Several works have been proposed for model selection of the kernel function. Gaussian process latent variable model (GPLVM; Lawrence 2005) achieves a nonlinear generalization of probabilistic PCA (PPCA; Tipping and Bishop 1999) and learns a kernel function defined on a set of variables in a lowdimensional latent space by maximizing the loglikelihood of observed data in terms of covariance matrix in Gaussian process (Rasmussen 2006). However, the objective function of GPLVM is highly nonconvex, so it is easily trapped at the local optima. Maximum variance unfolding (MVU; Weinberger et al. 2004) is proposed to bypass the challenging issue of choosing a kernel function by learning a nonparametric kernel matrix directly, which retains pairwise distances encoded in a neighborhood graph constructed from the input data. Several variants of MVU have also been proposed, such as relaxation by the inequality constraints (MVUineq; Weinberger and Saul 2006) or \(\ell _2\)norm over slacks of distance differences (MVU2; Weinberger and Saul 2006), and landmark MVU (\(\ell \)MVU; Weinberger et al. 2005).
Another family of dimensionality reduction methods is sparse spectral manifold learning, which aims to find a manifold that is close to the intrinsic structure of data. Similar to MVU, a neighborhood graph has to be provided in advance, but only the pairwise similarities over the edges of the given graph are considered to approximate the manifold.
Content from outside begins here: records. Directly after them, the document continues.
(** A text splits in one way only at a character absent from what follows. *)
Lemma split_at_last (c : ascii) (a1 a2 b1 b2 : text) :
  ~ In c b1 -> ~ In c b2 ->
  a1 ++ c :: b1 = a2 ++ c :: b2 -> a1 = a2 /\ b1 = b2.
Proof.
  revert a2. induction a1 as [|x a1 IH]; intros [|y a2] H1 H2 E; simpl in E.
  - injection E as E. auto.
  - injection E as <- E. exfalso. apply H1. rewrite E.
    apply in_or_app. right. now left.
  - injection E as -> E. exfalso. apply H2. rewrite <- E.
    apply in_or_app. right. now left.
  - injection E as <- E. destruct (IH a2 H1 H2 E) as [-> ->]. auto.
Qed.

Lemma placeholder_inj (l1 l2 : text) (n1 n2 : nat) :
  placeholder l1 n1 = placeholder l2 n2 -> l1 = l2 /\ n1 = n2.
Proof.
  unfold placeholder. cbn [str list_ascii_of_string app]. intros E.
  injection E as E.
  assert (Hn : forall n, ~ In "_"%char (Py.str_of_nat n ++ [">"%char])).
  { intros n Hin. apply in_app_or in Hin. destruct Hin as [Hin|Hin].
    - pose proof (str_of_nat_digits n) as Hd. rewrite Forall_forall in Hd.
      apply Hd, digit_not_special in Hin. tauto.
    - simpl in Hin. destruct Hin as [Hin|[]]. discriminate. }
  apply split_at_last in E; [|apply Hn|apply Hn].
  destruct E as [-> E]. apply app_inv_tail in E.
  split; [reflexivity|now apply str_of_nat_inj].
Qed.

(** ** Dictionaries *)

Lemma get_set_same {V : Type} (d : Dict.t V) (k : text) (v : V) :
  Dict.get (Dict.set d k v) k = Some v.
Proof.
  induction d as [|[k' v'] d IH]; simpl.
  - now rewrite text_eqb_refl.
  - destruct (text_eqb k k') eqn:E; simpl; rewrite E; [reflexivity|exact IH].
Qed.

Lemma get_set_other {V : Type} (d : Dict.t V) (k k' : text) (v : V) :
  k <> k' -> Dict.get (Dict.set d k v) k' = Dict.get d k'.
Proof.
  intros Hne. induction d as [|[k0 v0] d IH]; simpl.
  - apply not_eq_sym, text_eqb_neq in Hne. now rewrite Hne.
  - destruct (text_eqb k k0) eqn:E; simpl.
    + apply text_eqb_eq in E. subst k0.
      apply not_eq_sym, text_eqb_neq in Hne. now rewrite Hne.
    + now rewrite IH.
Qed.

Lemma get_None_keys {V : Type} (d : Dict.t V) (k : text) :
  Dict.get d k = None <-> ~ In k (Dict.keys d).
Proof.
  unfold Dict.keys. induction d as [|[k' v'] d IH]; simpl; [tauto|].
  destruct (text_eqb k k') eqn:E.
  - apply text_eqb_eq in E. subst. split; [discriminate|].
    intros H. exfalso. apply H. now left.
  - apply text_eqb_neq in E. rewrite IH. split; intros H.
    + intros [H'|H']; [congruence|]. exact (H H').
    + intros H'. apply H. now right.
Qed.

Lemma set_fresh {V : Type} (d : Dict.t V) (k : text) (v : V) :
  ~ In k (Dict.keys d) -> Dict.set d k v = d ++ [(k, v)].
Proof.
  unfold Dict.keys. induction d as [|[k' v'] d IH]; simpl; intros H; [reflexivity|].
  destruct (text_eqb k k') eqn:E.
  - apply text_eqb_eq in E. subst. exfalso. apply H. now left.
  - rewrite IH; [reflexivity|]. intros H'. apply H. now right.
Qed.

(** ** The substitution loop *)

Lemma occurrences_app (lbl : text) (l1 l2 : list span) :
  occurrences lbl (l1 ++ l2) = (occurrences lbl l1 + occurrences lbl l2)%nat.
Proof. unfold occurrences. now rewrite filter_app, length_app. Qed.

Lemma occurrences_snoc_same (m : span) (seen : list span) :
  occurrences (label m) (seen ++ [m]) = S (occurrences (label m) seen).
Proof.
  rewrite occurrences_app. unfold occurrences at 2. simpl.
  rewrite text_eqb_refl. simpl. lia.
Qed.

Lemma occurrences_snoc_other (lbl : text) (m : span) (seen : list span) :
  label m <> lbl -> occurrences lbl (seen ++ [m]) = occurrences lbl seen.
Proof.
  intros H. rewrite occurrences_app. unfold occurrences at 2. simpl.
  apply text_eqb_neq in H. rewrite H. simpl. lia.
Qed.

(** One iteration, under the counter invariant. *)
Lemma subst_step_spec (t : text) (seen : list span) (st : subst_state) (m : span) :
  counts_ok seen (counts st) ->
  let ph := placeholder (label m) (S (occurrences (label m) seen)) in
  let st' := subst_step t st m in
  mapping_table st' = Dict.set (mapping_table st) ph (content m) /\
  sanitized_parts st' =
    sanitized_parts st ++ [Py.slice t (current_idx st) (start m); ph] /\
  current_idx st' = end_ m /\
  counts_ok (seen ++ [m]) (counts st').
Proof.
  intros Hc. pose proof (Hc (label m)) as Hl.
  assert (Hn : match
             Dict.get (if Dict.mem (label m) (counts st) then counts st
                       else Dict.set (counts st) (label m) 0%nat) (label m)
           with Some c => S c | None => 1%nat end
           = S (occurrences (label m) seen)).
  { unfold Dict.mem. rewrite Hl.
    destruct (occurrences (label m) seen).
    - now rewrite get_set_same.
    - now rewrite Hl. }
  cbv zeta. unfold subst_step. cbn [mapping_table sanitized_parts current_idx counts].
  rewrite Hn. repeat split.
  - now rewrite <- app_assoc.
  - intros lbl. destruct (list_eq_dec ascii_dec (label m) lbl) as [<-|Hne].
    + now rewrite get_set_same, occurrences_snoc_same.
    + rewrite get_set_other by assumption.
      rewrite occurrences_snoc_other by assumption.
      unfold Dict.mem. destruct (Dict.get (counts st) (label m)); [apply Hc|].
      rewrite get_set_other by assumption. apply Hc.
Qed.

Lemma subst_fold_spec (t : text) (l : list span) :
  forall (seen : list span) (st : subst_state),
    counts_ok seen (counts st) ->
    let st' := fold_left (subst_step t) l st in
    mapping_table st' = fold_left set_entry (entries seen l) (mapping_table st) /\
    sanitized_parts st' =
      sanitized_parts st ++ parts_of t (current_idx st) seen l /\
    current_idx st' = fold_left (fun _ m => end_ m) l (current_idx st).
Proof.
  induction l as [|m l IH]; intros seen st Hc; cbn [fold_left].
  - cbv zeta. unfold entries. simpl. now rewrite app_nil_r.
  - destruct (subst_step_spec t seen st m Hc) as (Ht & Hp & Hi & Hc').
    destruct (IH (seen ++ [m]) (subst_step t st m) Hc') as (Ht' & Hp' & Hi').
    cbv zeta. rewrite Ht', Hp', Hi', Ht, Hp, Hi.
    repeat split. cbn [parts_of]. now rewrite <- app_assoc.
Qed.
Given a neighborhood graph and a kernel function, Laplacian eigenmap (LE; Belkin and Niyogi 2001) is proposed to find a mapping where the distances between a data point and its neighbors are minimized. Authors provide the theoretical analysis of the Laplacian matrix using graph spectral theory. However, LE also faces the difficulty of selecting kernel functions. Locally linear embedding (LLE; Saul and Roweis 2003) is proposed to preserve local geometry by learning a sparse similarity matrix based on the assumption that local patches over knearest neighbors are nearly linear and overlap with another one to form a manifold.
Recently, datasets with smooth skeleton structures have been emerging from the fields of computer vision (Weinberger and Saul 2006; Song et al. 2007) and computational biology (Curtis et al. 2012; Sun et al. 2014). For example, human cancer is a dynamic disease that develops over an extended time period. Once initiated from a normal cell, the advance to malignancy can, to some extent, be considered to have a complex branching structure (Greaves and Maley 2012). It becomes very important to unveil this dynamic process using massive molecular profile data, which is generally in highdimensional space corresponding to tens of thousands of genes (Curtis et al. 2012). More importantly, the data is generally noisy because not all genes provide useful expressions related to the cancer. Thus, the dynamic progression structure is generally assumed to reside in a lowdimensional space (Sun et al. 2014). Moreover, the visualization of cancer progression structure is also valuable for downstream analysis, e.g., providing critical insights into the process of disease, and informing the development of diagnostics, prognostics and targeted therapeutics. Datasets with this type of structure have also been widely studied in principal curve learning, but only for curve structures. (Hastie and Stuetzle 1989; Kégl et al. 2000). However, a curve is not an appropriate representation of complex structures such as loops, bifurcations, and multiple disconnected components.
Although the above methods work well under certain conditions, they lack a unified probabilistic framework to robustly learn a smooth skeleton structure from noisy data. Probabilistic models such as PPCA and GPLVM can deal with noisy data, but they find it difficult to model the neighborhood manifold. On the other hand, methods based on neighborhood manifold, such as MVUs, LE and LLE, either find it hard to learn the manifold structure of a smooth skeleton, or cannot be interpreted as probabilistic model for model selection and missing data, simultaneously. Thus, a specially designed dimensionality reduction method for uncovering skeleton structures in complex forms from noisy highdimensional datasets is desperately needed.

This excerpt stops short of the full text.